Saved data entries:

--- START ---

(** The row of an INSERT (or the new columns of an UPDATE) with the JSON columns stored. *)
Definition span_row (s : Span) (detail : json) (seq : Z) : option SpanRow :=
  if forallb text_ok [sp_ID s; sp_ExecutionID s; sp_SpanType s; sp_Name s; sp_Status s] && opt_text (sp_ParentSpanID s)
     && pg_time_ok (sp_StartedAt s) && opt_time_ok (sp_EndedAt s)
  then
    md ← stored_json (strmap_json (sp_Metadata s));
    dt ← stored_json detail;
    er ← match sp_Error s with None => Some None | Some e => Some <$> stored_json (spanError_json e) end;
    Some (MkSpanRow (sp_ID s) (sp_ExecutionID s) (sp_ParentSpanID s) (sp_SpanType s) (sp_Name s) (sp_Status s)
            (pg_ts (sp_StartedAt s)) (pg_ts <$> sp_EndedAt s) md dt er seq)
  else None.

Definition execution_exists (d : TDB) (id : string) : bool :=
  existsb (fun r => bool_decide (xr_ID r = id)) (t_executions d).

Definition insert_span_row (env : Env) (s : Span) (detail : json) : Tx unit :=
  d ← get_db;
  match nextval env 0 (t_span_seq d) with
  | None => throw (Internal "persisting span")
  | Some q =>
      modify (set_span_seq q) ;;
      match span_row s detail q with
      | None => throw (Internal "persisting span")
      | Some r =>
          if existsb (fun x => bool_decide (sr_ID x = sr_ID r)) (t_spans d) || negb (execution_exists d (sp_ExecutionID s))
          then throw (Internal "persisting span")
          else modify (set_spans (t_spans d ++ [r]))
      end
  end.

(** UPDATE spans SET status, ended_at, metadata, detail, error_info. *)
Definition complete_row (new r : SpanRow) : SpanRow :=
  MkSpanRow (sr_ID r) (sr_ExecutionID r) (sr_Parent r) (sr_SpanType r) (sr_Name r) (sr_Status new) (sr_StartedAt r)
    (sr_EndedAt new) (sr_Metadata new) (sr_Detail new) (sr_ErrorInfo new) (sr_Seq r).

Definition update_span_row (s : Span) (detail : json) : Tx unit :=
  d ← get_db;
  match span_row s detail 0 with
  | None => throw (Internal "persisting span")
  | Some new =>
      modify (set_spans (map (fun r => if bool_decide (sr_ID r = sp_ID s) then complete_row new r else r) (t_spans d)))
  end.

(** INSERT INTO span_causality ... ON CONFLICT DO NOTHING, one statement per cause. *)
Fixpoint insert_causes (env : Env) (n : nat) (spanID : string) (ids : list string) : Tx unit :=
  match ids with
  | [] => mret tt
  | id :: ids =>
      call env (CallWrite n) (
        modify (fun d => if existsb (fun e => bool_decide (e = (spanID, id))) (t_causality d) then d
                         else set_causality (t_causality d ++ [(spanID, id)]) d)) ;;
      insert_causes env (S n) spanID ids
  end.

Definition start_of (s : Span) : Span :=
  MkSpan (sp_ID s) (sp_ExecutionID s) (sp_ParentSpanID s) (sp_CausedBySpanIDs s) (sp_SpanType s) (sp_Name s)
    StatusRunning (sp_StartedAt s) None (sp_Metadata s) (sp_ToolCall s) (sp_ModelInvocation s) (sp_StateMutation s)
    (sp_HumanApproval s) (sp_PolicyEvaluation s) (sp_Error s).

Definition end_kind (status : Status) : string :=
  if bool_decide (status = StatusCancelled) then "SPAN_CANCELLED"
  else if bool_decide (status = StatusFailed) then "SPAN_FAILED" else "SPAN_ENDED".

(** The writes of a span whose references are checked; [exists_] as in the code. *)
Definition write_span (env : Env) (exists_ : bool) (span : Span) : Tx unit :=
  match spanDetail span with
  | None => throw (Internal "marshaling span detail")
  | Some detail =>
      call env (CallWrite 0) (if exists_ then update_span_row span detail else insert_span_row env span detail) ;;
      (if exists_ then mret tt
       else
         insert_causes env 20 (sp_ID span) (sp_CausedBySpanIDs span) ;;
         insertLifecycle env 0 (start_of span) "SPAN_STARTED" (sp_StartedAt span)) ;;
      match sp_EndedAt span with
      | None => mret tt
      | Some ended => insertLifecycle env 1 span (end_kind (sp_Status span)) ended
      end
  end.

Definition insert_span_tx (env : Env) (span : Span) : Tx unit :=
  call env CallLock (mret tt) ;;
  d ← get_db;
  call env (CallRead 0) (if text_ok (sp_ID span) then mret tt else throw (Internal "reading span")) ;;
  match span_by_id d (sp_ID span) with
  | Some r =>
      v ← check_existing env d r span;
      match v with
      | AlreadyRecorded => mret tt
      | Completes => check_refs env d span 20 (span_refs span) ;; write_span env true span
      end
  | None => check_refs env d span 20 (span_refs span) ;; write_span env false span
  end.

Definition InsertSpan (env : Env) (span : Span) : Tx unit :=
  in_tx env (insert_span_tx env (normalize_span span)).
End Store.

--- END ---

Work request: The expected output is each line of the records above that includes the word "Definition".

Response to the exercise:
Definition span_row (s : Span) (detail : json) (seq : Z) : option SpanRow :=
Definition execution_exists (d : TDB) (id : string) : bool :=
Definition insert_span_row (env : Env) (s : Span) (detail : json) : Tx unit :=
Definition complete_row (new r : SpanRow) : SpanRow :=
Definition update_span_row (s : Span) (detail : json) : Tx unit :=
Definition start_of (s : Span) : Span :=
Definition end_kind (status : Status) : string :=
Definition write_span (env : Env) (exists_ : bool) (span : Span) : Tx unit :=
Definition insert_span_tx (env : Env) (span : Span) : Tx unit :=
Definition InsertSpan (env : Env) (span : Span) : Tx unit :=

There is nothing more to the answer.